[[ DATA FOR THIS TASK open ]]

(** X23: [main] on an input that is itself a bag calls [dump_bag]
    once, with the input as bag and as output directory, whatever else
    the input contains; the second line is printed when the call
    returns, and an exception of the call propagates. *)
Theorem main_single_bag (fs : node) (input_path : path) r w :
  is_rosbag_dir fs input_path = true ->
  run_main fs input_path = (r, w) ->
  exists r0 st,
    dump_bag (path_str input_path) (path_str input_path) init_state = (r0, st) /\
    tree w = fs /\ stderr w = [] /\
    dumps w = [DumpCall (path_str input_path) (path_str input_path) r0 st] /\
    match r0 with
    | Ok n => r = Ok tt /\
              stdout w = [MsgProcessing input_path; MsgCreated n input_path]
    | Raise e => r = Raise e /\ stdout w = [MsgProcessing input_path]
    end.
Proof.
  intros Hbag H. apply is_rosbag_dir_is_dir in Hbag as Hdir.
  apply is_dir_exists in Hdir as Hex.
  apply main_cases in H
    as [(? & _)|[(_ & ? & _)|[(_ & _ & H)|[(_ & ? & _)|[(_ & ? & _)|(_ & ? & _)]]]]];
    try congruence.
  by apply process_single_bag_run in H.
Qed.

(** X24: [main] on a directory that is no bag, has no [ros2bag] and
    holds bags: [csv] is made in the input directory and [dump_bag] is
    called, in the order of [find_rosbags], for the bags found before
    [csv] was made, each with the output directory at the same
    relative path under [csv]; all of them when the run returns. *)
Theorem scan_mode_mirrors (fs : node) (input_path : path) r w :
  is_dir fs input_path = true ->
  is_rosbag_dir fs input_path = false ->
  path_exists fs (input_path ++ ["ros2bag"]) = false ->
  find_rosbags fs input_path <> [] ->
  resolve fs (input_path ++ ["csv"]) <> Some NFile ->
  run_main fs input_path = (r, w) ->
  let csv_dir := input_path ++ ["csv"] in
  let rosbags := find_rosbags fs input_path in
  is_dir (tree w) csv_dir = true /\
  (exists k, k <= length rosbags /\
     map call_args (dumps w) = take k (map (mirrored input_path csv_dir) rosbags) /\
     (r = Ok tt -> k = length rosbags)) /\
  Forall call_faithful (dumps w) /\
  stderr w = [].
Proof.
  intros Hdir Hbag Hros Hfind Hcsv H csv_dir rosbags. fold csv_dir in Hcsv.
  apply is_dir_exists in Hdir as Hex.
  apply main_cases in H
    as [(? & _)|[(_ & ? & _)|[(_ & ? & _)|[(_ & _ & ? & _)|[(_ & _ & _ & ? & _)|(_ & _ & _ & _ & H)]]]]];
    try congruence.
  fold csv_dir rosbags in H.
  assert (Forall (fun bag => input_path `prefix_of` bag) rosbags) as Hpre.
  { apply List.Forall_forall. intros bag. apply find_rosbags_prefix. }
  apply bind_inv in H as [(e & H & ->)|([] & w1 & H1 & H)].
  { unfold mkdir in H.
    apply bind_inv in H as [(e' & [=] & _)|(w2 & w2' & [= <- <-] & H)].
    apply bind_inv in H as [(e' & [= H <-] & [= ->])|(t & w2 & _ & [=])].
    simpl in H. pose proof (mkdir_entry fs input_path "csv" Hdir) as Hmk. fold csv_dir in Hmk.
    destruct (resolve fs csv_dir) as [[|esc]|]; [done|congruence|].
    destruct Hmk as (fs' & Hmk & _). congruence. }
  unfold mkdir in H1.
  apply bind_inv in H1 as [(e' & [=] & _)|(w2 & w2' & [= <- <-] & H1)].
  apply bind_inv in H1 as [(e' & _ & [=])|(fs' & w2 & [= Hmk <-] & [= <-])].
  simpl in Hmk.
  assert (is_dir fs' csv_dir = true) as Hcsv'.
  { pose proof (mkdir_entry fs input_path "csv" Hdir) as Hmk'. fold csv_dir in Hmk'.
    unfold is_dir. destruct (resolve fs csv_dir) as [[|esc]|] eqn:Hc; [done| |].
    - rewrite Hmk in Hmk'. injection Hmk' as ->. by rewrite Hc.
    - destruct Hmk' as (fs1 & Hmk1 & Hnew & _). rewrite Hmk in Hmk1. injection Hmk1 as ->.
      by rewrite Hnew. }
  assert (forall r1 w2, process_each input_path csv_dir rosbags
            (World fs' [] [MsgFoundIn (length rosbags) input_path; MsgNoteCsvHere] [])
            = (r1, w2) ->
          is_dir (tree w2) csv_dir = true /\
          (exists k, k <= length rosbags /\
             map call_args (dumps w2) = take k (map (mirrored input_path csv_dir) rosbags) /\
             (r1 = Ok tt -> k = length rosbags)) /\
          Forall call_faithful (dumps w2) /\ stderr w2 = []) as Heach.
  { intros r1 w2 He.
    pose proof (process_each_run _ _ _ _ _ _ Hpre He) as (_ & Hse & _).
    apply process_each_spec in He as (Ht & Hf & k & Hk & Hd & Hr); [|done|by constructor].
    simpl in *. rewrite Ht. split; [done|]. split; [eauto|]. done. }
  apply bind_inv in H as [(e & H & ->)|([] & w2 & H2 & [= <- <-])].
  - apply Heach in H as (? & (k & ? & ? & _) & ? & ?). split; [done|]. split; [|done].
    exists k. done.
  - apply Heach in H2 as (? & ? & ? & ?). simpl. done.
Qed.
End MainModes.

Section MainEdges.
Context `{rt : Runtime}.


(** X26: when [csv] in the input directory is a regular file, a run
    that would convert bags ends with [FileExistsError], with no bag
    dumped, the tree untouched and nothing on [stderr]. *)
Theorem main_csv_is_a_file (fs : node) (input_path : path) r w :
  is_rosbag_dir fs input_path = false ->
  resolve fs (input_path ++ ["csv"]) = Some NFile ->
  path_exists fs (input_path ++ ["ros2bag"]) = true \/ find_rosbags fs input_path <> [] ->
  run_main fs input_path = (r, w) ->
  r = Raise FileExistsError /\ tree w = fs /\ dumps w = [] /\ stderr w = [].
Proof.
  intros Hbag Hcsv Hmode H.
  assert (is_dir fs input_path = true) as Hdir.
  { apply (child_exists_is_dir fs input_path "csv"). unfold path_exists. by rewrite Hcsv. }
  apply is_dir_exists in Hdir as Hex.
  pose proof (mkdir_entry fs input_path "csv" Hdir) as Hmk. rewrite Hcsv in Hmk.
  apply main_cases in H
    as [(? & _)|[(_ & ? & _)|[(_ & ? & _)|[(_ & _ & Hros & H)|[(_ & _ & ? & ? & _)|(_ & _ & _ & _ & H)]]]]];
    try congruence.
  - apply process_structured_bags_cases in H as [(e & He & -> & ->)|(fs1 & Hmk1 & _)]; [| |done];
      simpl in *; [|congruence].
    rewrite Hmk in He. by injection He as <-.
  - destruct Hmode as [?|?]; congruence.
  - apply bind_inv in H as [(e & H & ->)|([] & w1 & H1 & _)].
    + unfold mkdir in H.
      apply bind_inv in H as [(e' & [=] & _)|(w2 & w2' & [= <- <-] & H)].
      apply bind_inv in H as [(e' & [= H <-] & [= ->])|(t & w2 & _ & [=])].
      simpl in H. rewrite Hmk in H. by injection H as <-.
    + unfold mkdir in H1.
      apply bind_inv in H1 as [(e' & [=] & _)|(w2 & w2' & [= <- <-] & H1)].
      apply bind_inv in H1 as [(e' & _ & [=])|(fs' & w2 & [= Hmk' <-] & _)].
      simpl in Hmk'. congruence.
Qed.

(** X27: what a run of [main] leaves behind.  An error message means
    exit status 1 with nothing else printed and no bag dumped; a
    normal return means at least one bag was dumped and every call of
    [dump_bag] returned; a failure after the first call is the
    exception of the last call.  The message of
    [process_structured_bags] for a missing [ros2bag] directory is
    never printed. *)
Theorem main_outcomes (fs : node) (input_path : path) r w :
  run_main fs input_path = (r, w) ->
  (stderr w <> [] -> r = Raise (SystemExit 1) /\ dumps w = [] /\ stdout w = []) /\
  (r = Ok tt -> stderr w = [] /\ dumps w <> [] /\ Forall call_ok (dumps w)) /\
  (forall e, r = Raise e -> dumps w <> [] ->
     exists c, last (dumps w) = Some c /\ call_result c = Raise e) /\
  (forall p, ~ In (ErrNoRos2bagDir p) (stderr w)).
Proof.
  intros H.
  assert (forall root csv_dir rosbags w0 r1 w1,
            Forall (fun bag => root `prefix_of` bag) rosbags -> rosbags <> [] ->
            dumps w0 = [] -> stderr w0 = [] ->
            (process_each root csv_dir rosbags;; print_out MsgAllProcessed) w0 = (r1, w1) ->
            stderr w1 = [] /\ dumps w1 <> [] /\
            (r1 = Ok tt -> Forall call_ok (dumps w1)) /\
            (forall e, r1 = Raise e ->
               exists c, last (dumps w1) = Some c /\ call_result c = Raise e)) as Hloop.
  { intros root csv_dir rosbags w0 r1 w1 Hpre Hne Hd0 Hs0 He.
    apply bind_inv in He as [(e & He & ->)|([] & w2 & He & [= <- <-])].
    - apply process_each_run in He as (_ & Hse & _ & calls & Hd & _ & Hc & _ & Hr); [|done].
      rewrite Hd0 in Hd. simpl in Hd. rewrite Hse, Hd. split; [done|]. split; [auto|].
      split; [done|]. intros e' [= <-]. by apply Hr.
    - apply process_each_run in He as (_ & Hse & _ & calls & Hd & _ & Hc & Hok & _); [|done].
      rewrite Hd0 in Hd. simpl in *. rewrite Hse, Hd. split; [done|]. split; [auto|].
      split; [|done]. intros _. by apply Hok. }
  apply main_cases in H
    as [(_ & -> & ->)|[(_ & _ & -> & ->)|[(_ & _ & H)|[(_ & _ & Hros & H)|[(_ & _ & _ & _ & -> & ->)|(_ & _ & _ & Hne & H)]]]]];
    simpl.
  - repeat split; try done. intros p [[=]|[]].
  - repeat split; try done. intros p [[=]|[]].
  - apply process_single_bag_run in H as (r0 & st & _ & _ & Hse & Hd & Hr).
    simpl in *. rewrite Hse, Hd. split; [done|]. split; [|split; [|by intros p []]].
    + intros ->. split; [done|]. split; [by intros [=]|]. constructor; [|constructor].
      destruct r0 as [n|e]; [by exists n|by destruct Hr].
    + intros e -> _. eexists. split; [done|]. simpl.
      destruct r0 as [n|e0]; destruct Hr as [[= ->] _]. done.
  - apply process_structured_bags_cases in H as [(e & He & -> & ->)|(fs1 & Hmk1 & H)]; [| |done];
      simpl in *.
    { repeat split; try done. by intros p []. }
    destruct H as [(_ & -> & ->)|(Hne & H)]; simpl.
    { repeat split; try done. intros p [[=]|[]]. }
    apply Hloop in H as (Hse & Hd & Hok & Hr); try done.
    + rewrite Hse. repeat split; try done; auto. 
    + apply List.Forall_forall. intros bag. apply find_rosbags_prefix.
  - repeat split; try done. intros p [[=]|[[=]|[]]].
  - apply bind_inv in H as [(e & H & ->)|([] & w1 & H1 & H)].
    + unfold mkdir in H.
      apply bind_inv in H as [(e' & [=] & _)|(w2 & w2' & [= <- <-] & H)].
      apply bind_inv in H as [(e' & [= H <-] & [= ->])|(t & w2 & _ & [=])].
      simpl. repeat split; try done. by intros p [].
    + unfold mkdir in H1.
      apply bind_inv in H1 as [(e' & [=] & _)|(w2 & w2' & [= <- <-] & H1)].
      apply bind_inv in H1 as [(e' & _ & [=])|(fs' & w2 & [= Hmk <-] & [= <-])].
      apply Hloop in H as (Hse & Hd & Hok & Hr); try done.
      * rewrite Hse. repeat split; try done; auto.
      * apply List.Forall_forall. intros bag. apply find_rosbags_prefix.
Qed.
End MainEdges.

[[ DATA FOR THIS TASK closed ]]

• _HOW TO COMPLETE THIS TASK_
For each line of the data that includes the word "Hbag", return a copy of it.

• _COMPLETED TASK_
  intros Hbag H. apply is_rosbag_dir_is_dir in Hbag as Hdir.
  intros Hdir Hbag Hros Hfind Hcsv H csv_dir rosbags. fold csv_dir in Hcsv.
  intros Hbag Hcsv Hmode H.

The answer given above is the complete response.